You could say that Teresa Sewell’s career in higher education is tied to a Coke.
When she was a student at West Texas State University, now West Texas A&M, in Canyon, she was talking in her dorm one day after class and a resident assistant said she had an idea for Sewell.
The RA asked what Sewell, who became senior associate vice president for student services at University of Texas Permian Basin, thought about joining the student activities council. Sewell replied that she didn’t know anything about student activities, so the RA told her a little bit about it.

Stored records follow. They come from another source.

(** * MPD input layer: the ALSA capture stream and the Qobuz tag scanner

    A shallow embedding of
      - [src/input/plugins/AlsaInputPlugin.cxx]  (module [Alsa])
      - [src/input/plugins/QobuzTagScanner.cxx]  (module [Qobuz])
    together with the properties of the two subsystems.

    Conventions.
      - C++ integers are [Z]; wrap-around of [unsigned] is written out
        with [mod 2^32].
      - A [std::string_view] is an [option string]: [None] is the view
        whose [data()] is [nullptr], [Some EmptyString] an empty view on real
        storage.  The source distinguishes the two.
      - Exceptions are values of [exn]; a function that may throw
        returns [exn + A].
      - Calls into libasound are recorded in a trace of [PcmCall]s; what
        the library answers is an input of the model. *)

From Stdlib Require Import ZArith String Ascii List Bool Lia.
From stdpp Require Import base option gmap strings.
Import ListNotations.

Local Open Scope string_scope.
Local Open Scope list_scope.
Local Open Scope Z_scope.

(** ** Exceptions *)

Inductive exn : Type :=
| runtime_error (what : string)
| alsa_error (code : Z) (what : string)
| remote_error (status : Z).

(** ** String helpers ([util/StringCompare.hxx], [util/StringSplit.hxx]) *)

Module Util.

Definition string_view : Type := option string.

Definition sv_empty (v : string_view) : bool :=
  match v with
  | Some (String _ _) => false
  | _ => true
  end.

(** ASCII lower-casing, as done by [strncasecmp] in the C locale. *)
Definition to_lower (c : ascii) : ascii :=
  let n := nat_of_ascii c in
  if (Nat.leb 65 n && Nat.leb n 90)%bool then ascii_of_nat (n + 32) else c.

Definition char_eq_ignore_case (a b : ascii) : bool :=
  Ascii.eqb (to_lower a) (to_lower b).

(** Modelled from the spec: [util/StringCompare.hxx] is not part of the
    sources at hand.  [StringStartsWithIgnoreCase haystack needle]
    holds when [needle] is a prefix of [haystack] up to ASCII case. *)
Fixpoint StringStartsWithIgnoreCase (haystack needle : string) : bool :=
  match needle with
  | EmptyString => true
  | String n needle' =>
      match haystack with
      | EmptyString => false
      | String h haystack' =>
          char_eq_ignore_case h n && StringStartsWithIgnoreCase haystack' needle'
      end
  end.
(** * gitls: the terminal controller of [internals/bblt.go]

    A shallow embedding of the Bubble Tea program in [internals/bblt.go]:
    the two models ([usernameModel], [repoModel]) with their [Update]
    functions, the constructors [prepUsernameModel] and [initialModel], the
    paginated [fetchRepos] loop, the [cloneRepo] command and the start-up
    choice of [BbltRun].

    Go strings are byte strings ([string]); Go [int] values are [Z]; a Go
    [error] is represented by its message; a run-time panic is the [Panic]
    result.  Calls that leave the process (environment, sub-processes, the
    GitHub API) are events of an interaction tree; the Bubbles widgets, which
    are an external library, are an interface ([Bubbles]).  *)

From Stdlib Require Import ZArith List String Ascii Bool Lia.
From ITree Require Import ITree.
Import ListNotations.
Import ITreeNotations.
Local Open Scope string_scope.
Local Open Scope Z_scope.
Local Open Scope itree_scope.

(** ** Go values *)

(** The outcome of evaluating Go code that may panic. *)
Inductive GoResult (A : Type) : Type :=
| Ok (a : A)
| Panic (reason : string).
Arguments Ok {A} a.
Arguments Panic {A} reason.

(** A Go [error] value, by its [Error()] text; [None] is [nil]. *)
Definition error := string.

(** [len(s)] *)
Definition len (s : string) : Z := Z.of_nat (String.length s).

(** The slice expression [s[lo:hi]] on a string: it panics unless
    [0 <= lo <= hi <= len(s)]. *)
Definition go_slice (s : string) (lo hi : Z) : GoResult string :=
  if (0 <=? lo) && (lo <=? hi) && (hi <=? len s)
  then Ok (substring (Z.to_nat lo) (Z.to_nat (hi - lo)) s)
  else Panic "slice bounds out of range".

(** ** Package [strings] *)

Fixpoint LastIndex_from (i : Z) (s substr : string) : Z :=
  match s with
  | EmptyString => if prefix substr EmptyString then i else -1
  | String _ s' =>
      let later := LastIndex_from (i + 1) s' substr in
      if 0 <=? later then later
      else if prefix substr s then i else -1
  end.

(** [strings.LastIndex(s, substr)]: the index of the last instance of
    [substr] in [s], or [-1]. *)
Definition strings_LastIndex (s substr : string) : Z :=
  LastIndex_from 0 s substr.

Definition byte_is (c : ascii) (n : nat) : bool :=
  Nat.eqb (nat_of_ascii c) n.

(** The one-byte white space of [strings.TrimSpace]: tab, line feed,
    vertical tab, form feed, carriage return and space. *)
Definition asciiSpace (c : ascii) : bool :=
  byte_is c 9 || byte_is c 10 || byte_is c 11 || byte_is c 12
  || byte_is c 13 || byte_is c 32.

(** UTF-8 encodings of the other runes of [unicode.IsSpace]: U+0085 and
    U+00A0 take two bytes, U+1680, U+2000..U+200A, U+2028, U+2029, U+202F,
    U+205F and U+3000 take three. *)
Definition space2 (a b : ascii) : bool :=
  byte_is a 194 && (byte_is b 133 || byte_is b 160).

Definition space3 (a b c : ascii) : bool :=
  (byte_is a 225 && byte_is b 154 && byte_is c 128)
  || (byte_is a 226 && byte_is b 128
      && ((Nat.leb 128 (nat_of_ascii c) && Nat.leb (nat_of_ascii c) 138)
          || byte_is c 168 || byte_is c 169 || byte_is c 175))
  || (byte_is a 226 && byte_is b 129 && byte_is c 159)
  || (byte_is a 227 && byte_is b 128 && byte_is c 128).

(** Drops the white-space runes a byte sequence starts with; [sp2] and
    [sp3] recognise the multi-byte ones in the order the bytes are read. *)
Fixpoint trim_front (sp2 : ascii -> ascii -> bool)
    (sp3 : ascii -> ascii -> ascii -> bool) (s : list ascii) : list ascii :=
  match s with
  | [] => []
  | a :: r1 =>
      if asciiSpace a then trim_front sp2 sp3 r1
      else
        match r1 with
        | [] => s
        | b :: r2 =>
            if sp2 a b then trim_front sp2 sp3 r2
            else
              match r2 with
              | [] => s
              | c :: r3 => if sp3 a b c then trim_front sp2 sp3 r3 else s
              end
        end
  end.

(** [strings.TrimSpace(s)]: [s] without leading and trailing white space.
    The trailing runes are read backwards, last byte first. *)
Definition strings_TrimSpace (s : string) : string :=
  let front := trim_front space2 space3 (list_ascii_of_string s) in
  let back :=
    trim_front (fun b a => space2 a b) (fun c b a => space3 a b c) (rev front) in
  string_of_list_ascii (rev back).
(* ===== verification/_CoqProject ===== *)
-Q . S2P
Prelude.v
StateErr.v
PyFloat.v
FloatFacts.v
PyVal.v
PyMath.v
PyRandom.v
Events.v
Config.v
Agents.v
Decision.v
Grading.v
Learning.v
Drift.v
Proposal.v
Governance.v
Gate.v
Challenger.v
Gitops.v
Observe.v
Registry.v
Loop.v
LoopFacts.v
LoopInv.v
Params.v
Policy.v
Filters.v
Positions.v
Broker.v
Store.v
StoreFacts.v
Execution.v
Engine.v
EngineFacts.v
EngineInv.v
EngineSafety.v
Lifecycle.v
Guardian.v
GuardianFacts.v
PyPow.v
Momentum.v
MomentumFacts.v
Scorer.v
ScorerFacts.v
Promotion.v
PromotionFacts.v
Shadow.v
ShadowFacts.v
Backtest.v
BacktestFacts.v
Contender.v
ContenderFacts.v
Tools.v
ToolsFacts.v
FixedFacts.v
Prompts.v
PromptsFacts.v
Applier.v
AdvisoryFacts.v
ApplierFacts.v
Delivery.v
DeliveryFacts.v
AgentGrade.v
AgentGradeFacts.v
GradeAgent.v
GradeAgentFacts.v
(* ===== verification/Prelude.v ===== *)
(** * Verification of the trading service

    The program is an autonomous paper-trading service.  Four parts carry its logic, and
    all are modelled here.

    The _cognitive loop_ ([src/cognitive/]): agents read a market bar and put signals on
    an append-only event stream; a pure scoring rule turns the aggregated features into
    a decision; a hard risk gate and an order-sizing rule follow; closed trades are
    attributed, graded and learned from.  Learning only produces observations; a proposal
    agent turns them into typed candidate changes, which a paired backtest and a
    challenger judge, and which become a configuration only through a merge.

    The _trading desk_ ([src/api/]): decisions arrive on a stream and the execution
    engine validates, gates, sizes and clamps them, locks the symbol, sends the order to
    the paper broker, records the fill in the in-memory store and announces it.  The risk
    guardian scans the broker's positions, publishes protective closes to the same
    stream, and sets the kill switch the engine obeys.  A strategy registry keeps the
    life cycle of strategy versions and a circuit breaker rolls it back.

    The _learning controls_ ([src/api/services/]): the proposal applier turns proposals into
    changes of the control plane the desk reads, of the tools and the prompts the reasoning
    node sees, of the fleet of challengers and of the strategy registry.

    The _strategy laboratory_ ([src/backtest/], [src/api/services/]): the signal generator
    turns ticks into signals, the strategies decide on the same signal, a backtest replays
    and compares them, shadow challengers trade them on the live ticks without orders and
    propose their promotion, and a regression gate lets a version advance.

    ** Files: foundations

    - [Prelude]: the exception monad [res], list lemmas, tactics.  [StateErr]: the monad
      of code that mutates an object and may raise; the state before the raise is kept.
    - [PyFloat], [FloatFacts]: IEEE-754 doubles as integers counting units of 2^-1074,
      with Python's [+ - * /], comparisons, [min], [max], [round] and [sum], and their
      order and range lemmas.
    - [PyVal]: Python values, insertion-ordered dictionaries, [float()], [int()],
      [str()] and format specifications.
    - [PyPow]: [x ** 0.5] and the square as the interface [CPow].
    - [PyMath]: [math.tanh] as the interface [Libm], [math.fsum], [statistics.fmean] and
      [statistics.pstdev].  [PyRandom]: [random.Random] as an interface, and the Mersenne
      Twister as one instance.

    ** Files: the cognitive loop

    - [Events]: events.py.  [Config]: config.py.  [Agents]: agents.py, aggregation.py.
      [Decision]: decision.py, risk.py, execution.py.  [Grading]: grading.py.
      [Learning]: learning.py, counterfactual.py.  [Drift]: drift.py.  [Proposal]:
      proposal.py.  [Governance]: governance.py.  [Gate]: backtest_gate.py.
      [Challenger]: challenger.py.  [Gitops]: gitops.py.  [Observe]: trace.py,
      health.py.  [Registry]: registry.py.
    - [Loop]: loop.py, every method of the loop object.  [LoopFacts] and [LoopInv]: what
      each method may change and put on the stream, and the invariants of every state
      reached by any calls, the raising ones included.

    ** Files: the trading desk

    - [Params]: services/param_evolution.py, services/param_overrides.py and the tunable
      constants; the class [Constants] is what the rest of the desk reads of them.
    - [Policy]: services/regime_risk.py, services/decision_policy.py.  [Filters]:
      services/risk_filters.py.  [Positions]: services/execution/position_math.py.
    - [Broker]: services/execution/brokers/paper.py.  [Store], [StoreFacts]:
      in_memory_store.py.
    - [Execution]: services/execution/decision_utils.py and the gates and sizing of
      execution_engine.py.  [Engine]: [process] and [_process_in_memory], with
      fill_publisher.py.  [EngineFacts]: every run submits an order or is quiet.
      [EngineInv]: the reachable states, where between decisions operators switch, keys
      expire and other workers lock.  [EngineSafety]: gates, unique fills, the ledger.
    - [Lifecycle]: services/strategy_registry.py, services/circuit_breaker.py.
      [Writes] says which writes of a trip Redis takes.
    - [Guardian], [GuardianFacts]: services/agents/risk_guardian.py over the engine.  [Watch]
      is what one scan meets: prices, clocks, the commands Redis answers
      ([GuardianCommand]), the publications the bus takes, the peaks that expired.

    ** Files: the strategy laboratory

    - [Momentum]: services/signal_generator.py and backtest/strategies.py, which share the
      signal.  [Scorer]: services/agents/trade_scorer.py.  [Promotion]:
      services/replay_harness.py, regression_validator.py, promotion_gate.py over the
      registry of [Lifecycle].
    - [Shadow]: services/shadow_trader.py.  [Backtest]: backtest/engine.py, compare.py,
      challenger.py and the synthetic prices of data.py, over [Momentum] and [Scorer].
    - [Contender]: services/challenger_store.py, agents/challenger_agent.py and
      challenger_spawner.py over [Shadow]; a message is a function of the agent, a spawn
      is a step relation in which requests overlap at the await of the start.
    - [MomentumFacts], [ScorerFacts], [PromotionFacts], [ShadowFacts], [BacktestFacts] and
      [ContenderFacts] hold the theorems of each.

    ** Files: the learning controls

    - [Tools], [ToolsFacts]: services/tool_registry.py: selection, telemetry, persistence and
      the advice to drop a tool.
    - [Prompts], [PromptsFacts]: services/prompt_store.py, as a log of versions whose
      newest entry a refresh replaces; a [Link] says which commands Redis answers.
      [FixedFacts]: a number printed with a fixed number of decimals is read back.
    - [Applier]: services/agents/proposal_applier.py with the approval of
      dashboard/proposals.py, the requests of gitops_publisher.py, the evidence rules of
      proposal_brief.py and the reader of reasoning_agent.py.  [ApplierEnv] holds the
      settings, the clock, identifiers, Redis, the bus and GitHub of one message, and
      [elapse] lets time pass over the control plane, whose keys expire.
    - [AdvisoryFacts]: the advisory line of a promotion.  [ApplierFacts]: what any history of
      proposals can change, composed with [Params], [Lifecycle], [Contender] and [Engine].

    ** Files: the event bus

    - [Delivery], [DeliveryFacts]: the wire format of api/events/bus.py, the dead letters of
      api/events/dlq.py, the consumer of api/events/consumer.py and the memory of closes
      counted of services/agents/base.py.  The consumer is a step relation in which Redis
      answers or fails ([Reply]) at every command, and a crash keeps what Redis holds;
      [Json] is the text of a document.

    ** Files: the grades of the trading agents

    - [AgentGrade], [AgentGradeFacts]: services/agents/scoring.py and grade_analytics.py:
      ranks and their correlation, the weighted score, the letter, anomalies and trends.
    - [GradeAgent], [GradeAgentFacts]: services/agents/grade_agent.py without a database,
      with services/llm_metrics.py, agent_pnl_store.py, replay_harness.py and the memory
      branches of agents/db_helpers.py.  [GradeEnv] holds the settings, clocks, identifiers
      and Redis of one message; a step of the history is a message or what the rest of the
      system does to the objects the agent shares.  A retirement is followed over [Delivery]
      and [Applier] to [Engine].

    ** What the theorems show

    - The desk is bounded and honest: positions stay between zero and the exposure cap in
      every reachable state, an order passes every gate or is not sent, no order is
      filled twice, the store mirrors the broker.
    - Protection works: a breached position is closed once per scan, whatever else is on
      the book, while the bus takes what is published; the filters on entries (macro regime,
      no-trade window, cooling off) make no difference to any sell; a loss past the day's
      limit stops trading once Redis takes the switch; the profit ratchet keeps a peak for
      as long as Redis keeps its record.
    - Parameters and configurations are always inside their bounds, whatever files,
      markets or proposals come, and the evidence for a change has no look-ahead.
    - The stream, the governor's quota, the decision ledger and the trace are exact
      against their reference definitions; the loop's passes terminate and always leave
      their whole trail.
    - The laboratory is consistent and fair: a signal's side, tier and score agree and a
      deeper move scores no less; a symbol is never silent longer than the throttle allows;
      every bar of a backtest is accounted for and the comparison of the shipped strategies
      always ends; shadow round trips alternate and survive a restart; a challenger proposes
      its promotion once, on evidence, and a version that is live passed every gate.
    - Learning cannot overreach: proposals only lower the signal weight, until it expires,
      publish only parameter changes the loader accepts, and make a canary only of a promoted
      strategy; a proposal is applied once, a retirement stops the engine, the tools the
      grade agent proposes to drop are what is switched off; while Redis answers, directives
      are versioned without a gap and a strategy is advised in one line.
    - Delivery settles what it acknowledges: an event crosses the wire field by field,
      a message is acknowledged only when it was processed or is a dead letter, one that
      always fails is a dead letter at its third delivery, a close that arrives on two
      streams is counted once, and a replay clears its dead letter even when the event is
      not published.
    - Grades move capital on evidence only: a score lies between 0 and 1 whatever the
      confidences, a cut, a suspension or a retirement follows low grades on enough fills, a
      retirement halts the engine end to end, and a close credits each tool behind it once;
      an opening fill is counted as a trade that did not win.
    - Where the code misses its intent, a theorem shows the run: see the error group.

    ** Conventions

    A Python object is a record, its methods functions from the old to the new record.
    Code that can raise returns [res] or runs in the monad of [StateErr]; only the
    exception's class is kept.  A call whose arguments exclude an error (a division
    guarded by a test) uses the total operation, and the guard is in the definition.
    Doubles are exact: every operation rounds once to nearest, ties to even, and NaN,
    infinities and the signed zero are values of the type; [sum] adds from left to right,
    as Python 3.11 does.  Strings are ASCII, so case folding and stripping are ASCII's.
    A document written to Redis as JSON is read back as the dictionary written.  The
    handlers of the broker, the engine and the guardian are atomic; what happens between
    them (switches, expiry, locks of other workers) is an event of the reachable states.
    The engine's Redis answers its commands; what the guardian, the breaker, the applier,
    the prompt store, the consumer and the agents meet of Redis and of the bus is in their
    environments, and a failure is handled as the code handles it.  What the signal
    generator publishes is what it hands to the bus.
    Clocks, fresh identifiers, digests, exchange calendars and cached market data are
    arguments.  [tanh] is not defined by Python, so it is an interface with the
    documented range and sign; [libm_ref] shows that the interface can be met.  Likewise
    [x ** 0.5] and [x ** 2] ([CPow], met by [exact_pow]), [random.gauss] and the generator's
    seed ([PyRandom]); the environments [TickEnv] and [AgentEnv] carry the JSON parser, the
    bus, which may raise, the fetched closes, clocks and identifiers of one message.

    Fuel: the shortest decimal of a double is searched up to 18 digits (17 always
    suffice), a nested dictionary is compared to its own depth, and the pruning loop of
    the decision ledger runs at most once per entry; no theorem depends on a larger bound.
    Totality of the backtest is proved for prices between 0.1 and 10^8 and at most 2^30 bars.

    ** Not modelled

    SQL and the code that only runs it (the database paths of the engine and of the agents,
    the safe writer, the metrics aggregator), HTTP, websockets and the user interface,
    prompts and calls of language models and the agents built around them (reasoning,
    reflection), the REST service of GitHub, the groups and the trimming of Redis streams,
    price polling, the statistics of backtest/distribution.py over many comparisons, the
    text of JSON files, logging, telemetry and heartbeats, start and stop of background
    tasks. *)

From stdpp Require Export prelude strings.
From Stdlib Require Export ZArith Lia.
(* ===== verification/StateErr.v ===== *)
(** StateErr: code that mutates an object and may raise.

    A raise keeps the mutations made before it, so the state is returned beside the
    result, not inside it. *)
From S2P Require Import Prelude.

Definition M (S A : Type) : Type := S -> res A * S.

Definition ret {S A} (a : A) : M S A := fun s => (Ok a, s).
Definition raise {S A} (e : exn) : M S A := fun s => (Raise e, s).

Definition bind {S A B} (m : M S A) (f : A -> M S B) : M S B := fun s =>
  match m s with
  | (Ok a, s') => f a s'
  | (Raise e, s') => (Raise e, s')
  end.

(** A computation that reads and writes nothing. *)
Definition lift {S A} (m : res A) : M S A := fun s => (m, s).
Definition gets {S A} (f : S -> A) : M S A := fun s => (Ok (f s), s).
Definition modify {S} (f : S -> S) : M S unit := fun s => (Ok tt, f s).

Notation "'let!' x ':=' m 'in' k" := (bind m (fun x => k))
  (at level 10, x pattern, m at level 200, k at level 200,
   format "'[v' 'let!'  x  ':='  m  'in' '/' k ']'") : py_scope.
Notation "'do!' m 'in' k" := (bind m (fun _ => k))
  (at level 10, m at level 200, k at level 200,
   format "'[v' 'do!'  m  'in' '/' k ']'") : py_scope.

Lemma bind_gets {S A B} (g : S -> A) (f : A -> M S B) s : bind (gets g) f s = f (g s) s.
Proof. reflexivity. Qed.

(** [for x in l: f(x)] *)
Fixpoint for_each {S A} (f : A -> M S unit) (l : list A) : M S unit :=
  match l with
  | [] => ret tt
  | x :: l' => do! f x in for_each f l'
  end.

(** * Relations between the state before and after

    [tracks R m]: every run of [m], raising or not, relates its states by [R]. *)
Section Tracks.
Context {S : Type} (R : S -> S -> Prop) `{!PreOrder R}.

Definition tracks {A} (m : M S A) : Prop := forall s, R s (snd (m s)).

Lemma tracks_ret {A} (a : A) : tracks (ret a).
Proof. intros s. simpl. reflexivity. Qed.

Lemma tracks_raise {A} e : tracks (raise (A := A) e).
Proof. intros s. simpl. reflexivity. Qed.

Lemma tracks_lift {A} (m : res A) : tracks (lift m).
Proof. intros s. simpl. reflexivity. Qed.

Lemma tracks_gets {A} (f : S -> A) : tracks (gets f).
Proof. intros s. simpl. reflexivity. Qed.

Lemma tracks_modify f : (forall s, R s (f s)) -> tracks (modify f).
Proof. intros H s. apply H. Qed.

Lemma tracks_bind {A B} (m : M S A) (f : A -> M S B) :
  tracks m -> (forall a, tracks (f a)) -> tracks (bind m f).
Proof.
  intros Hm Hf s. unfold bind. specialize (Hm s). destruct (m s) as [[a|e] s'] eqn:E.
  - simpl in Hm. etrans; [exact Hm|apply Hf].
  - exact Hm.
Qed.

Lemma tracks_for_each {A} (f : A -> M S unit) l : (forall a, tracks (f a)) -> tracks (for_each f l).
Proof.
  intros Hf. induction l as [|x l IH]; simpl; [apply tracks_ret|].
  apply tracks_bind; auto.
Qed.
End Tracks.

Create HintDb tracks.
#[export] Hint Resolve tracks_ret tracks_raise tracks_lift tracks_gets tracks_bind
  tracks_for_each : tracks.

(** * Successful runs *)
Definition runs {S A} (m : M S A) (s : S) (a : A) (s' : S) : Prop := m s = (Ok a, s').

Lemma runs_bind {S A B} (m : M S A) (f : A -> M S B) s b s'' :
  runs (bind m f) s b s'' <-> exists a s', runs m s a s' /\ runs (f a) s' b s''.
Proof.
  unfold runs, bind. split.
  - destruct (m s) as [[a|e] s'] eqn:E; [|done]. intros H. by exists a, s'.
  - intros (a & s' & -> & H). exact H.
Qed.

Lemma runs_lift {S A} (m : res A) (s : S) a s' : runs (lift m) s a s' <-> m = Ok a /\ s' = s.
Proof. unfold runs, lift. split; [intros [= -> ->]; done|intros [-> ->]; done]. Qed.

Lemma runs_gets {S A} (f : S -> A) s a s' : runs (gets f) s a s' <-> a = f s /\ s' = s.
Proof. unfold runs, gets. split; [intros [= -> ->]; done|intros [-> ->]; done]. Qed.

Lemma runs_modify {S} (f : S -> S) s u s' : runs (modify f) s u s' <-> s' = f s.
Proof. unfold runs, modify. destruct u. split; [intros [= ->]; done|intros ->; done]. Qed.

Lemma runs_ret {S A} (a : A) (s : S) b s' : runs (ret a) s b s' <-> b = a /\ s' = s.
Proof. unfold runs, ret. split; [intros [= -> ->]; done|intros [-> ->]; done]. Qed.
Lemma core_nonneg a b : 0 < b -> 0 <= a -> core a b = Rnd.rnd a b.
Proof.
  intros Hb Ha. unfold core, Rnd.rnd.
  rewrite (Z.abs_eq a) by done.
  set (q := a / b). set (k := kexp q).
  assert (0 <= k) as Hk by apply kexp_nonneg.
  rewrite Z.shiftr_div_pow2, !Z.shiftl_mul_pow2 by done.
  pose proof (pow2_pos k Hk) as Hp.
  set (m := q / 2 ^ k).
  assert (a - q * b = a mod b) as -> by (rewrite Z.mod_eq by lia; subst q; lia).
  pose proof (Z.mod_pos_bound a b Hb) as Hr.
  assert (a = q * b + a mod b) as Ea by (pose proof (Z.div_mod a b); subst q; lia).
  pose proof (Z.mod_pos_bound q (2 ^ k) Hp) as Hl.
  assert (q = m * 2 ^ k + q mod 2 ^ k) as Hq by (pose proof (Z.div_mod q (2 ^ k)); subst m; lia).
  assert (q - m * 2 ^ k = q mod 2 ^ k) as -> by lia.
  assert (a / (b * 2 ^ k) = m) as Em.
  { subst m q. rewrite <- Z.div_div by lia. done. }
  unfold rne. rewrite Em.
  assert (a mod (b * 2 ^ k) = (q mod 2 ^ k) * b + a mod b) as ->.
  { rewrite Z.mod_eq by nia. rewrite Em. nia. }
  assert ((2 * (q mod 2 ^ k * b + a mod b) ?= b * 2 ^ k)
    = (if k =? 0 then 2 * (a mod b) ?= b
       else match q mod 2 ^ k ?= Z.shiftl 1 (k - 1) with
            | Eq => if a mod b =? 0 then Eq else Gt
            | c => c
            end)) as ->.
  { destruct (Z.eqb_spec k 0) as [->|Hk0].
    - rewrite Z.pow_0_r, Z.mod_1_r. f_equal; lia.
    - rewrite Z.shiftl_mul_pow2 by lia.
      assert (2 ^ k = 2 * 2 ^ (k - 1)) as E2.
      { rewrite <- Z.pow_succ_r by lia. f_equal. lia. }
      rewrite E2 at 2. set (h := 2 ^ (k - 1)) in *. rewrite Z.mul_1_l.
      destruct (Z.compare_spec (q mod 2 ^ k) h) as [E|E|E].
      + rewrite E. destruct (Z.eqb_spec (a mod b) 0) as [E0|E0].
        * apply Z.compare_eq_iff. nia.
        * apply Z.compare_gt_iff. nia.
      + apply Z.compare_lt_iff. nia.
      + apply Z.compare_gt_iff. nia. }
  destruct (proj1 (Z.lt_eq_cases 0 a) Ha) as [Hpos| <-].
  - rewrite Z.sgn_pos by done. rewrite Z.mul_1_l. by case_match_goal.
  - subst q m k. rewrite Z.mod_0_l, Z.div_0_l by lia.
    change (kexp 0) with 0. change (0 =? 0) with true. cbv iota.
    rewrite Z.mul_0_r, (proj2 (Z.compare_lt_iff 0 b)) by lia. done.
Qed.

“She said we meet every week and if you come you get a Coke. I was a poor, starving college student. I didn’t have many Cokes, so that Coke got me to that first meeting,” Sewell said.
“That first meeting, it was kind of a new experience for me but it was pleasant, obviously, so then I started going back for that Coke. Then before long, I got more involved and I was the one buying the Cokes and handing out the Cokes, so it just kind of grew from there,” she added.
She became chair of the marketing committee of the student activities council and enjoyed planning events on campus.
Her experience at WT led to her position at UTPB, which she will be retiring from Aug. 31 after nearly 35 years. She will be moving back to her hometown of Nazareth to care for her father.
Sewell earned a degree in marketing from WT. Coincidentally, she said, the RA who encouraged her to get involved in student activities was from Odessa.
At UTPB, she earned a master’s degree in counseling.
“It’s a good degree for the job,” Sewell said. But if she had it to do over again, she would have gone for a master’s in higher education.
Sewell has eight people who report to her and new programs are always being added.
Her job includes overseeing student life, intramurals, child care, counseling, housing, transportation, student conduct and medical services.
Corey Benson, associate dean of students, helps Sewell deal with student issues and student conduct.
When she graduated from WT, Sewell found an opening at UTPB. A friend told her he didn’t know if she would like it because there was only one building at the time. Now there are much more.
At the time, UTPB also only took upper-level students. It didn’t start taking freshmen until 1991.
“I think it’s great. When I first came here, it didn’t really look like a campus. … It’s truly looking and feeling like a campus now, so it’s very exciting,” Sewell said.
Over the years, Sewell said she has met a lot of people and made a lot of friends.
“We’ve had some great events on campus, but I think what I enjoy is seeing the success of students; to watch them develop from that freshman who’s really unsure of what they’re doing and what they want to do. And then sometimes by senior year, they’re either a student leader themselves, or they are very involved in doing research with the faculty …,” she added.
Jessica Zuniga, director of the office of external relations at Texas Tech University Health Sciences Center, said she worked with Sewell for six years from 2007-2013 in the student services department as the director of student life.
“I consider her to be one of my mentors. I learned a lot from her over the years I was there. She led by example in our student services team. We hosted a ton of events throughout the years and she was always there to help and make sure students were having a good time. UTPB will never be the same without her. I wish her nothing but the best in her retirement. Thank you for all the great memories,” Zuniga said in an email.
Sewell and her husband, Kelly, have four boys and one grandchild. Graduation is typically a special time for her, but this year, one of her sons was graduating from Conception Seminary College in Conception, Mo., so she went to that.
“I knew a lot of students who were graduating this semester, so I was sad to miss that,” Sewell said.
As part of her retirement festivities, UTPB had a Teresa Sewell Day.
“It was pretty wild. They kept it pretty (secret) for a while. It turned out to be a great event. It was really enjoyable. I’m very appreciative to the people that put the time in to organize it and were there during the event,” Sewell said.
“It’s been a great run. It’s been exciting to be involved in all the changes with the campus — the physical, the student body and all the changes we’ve implemented over the years. It’s mixed emotions leaving, but I am optimistic about the candidates that they’re bringing in and I think there’s just so much potential here at the university, and particularly in student services, of what we can provide to the students and how we can help them develop their careers and have meaningful, impactful lives,” she added.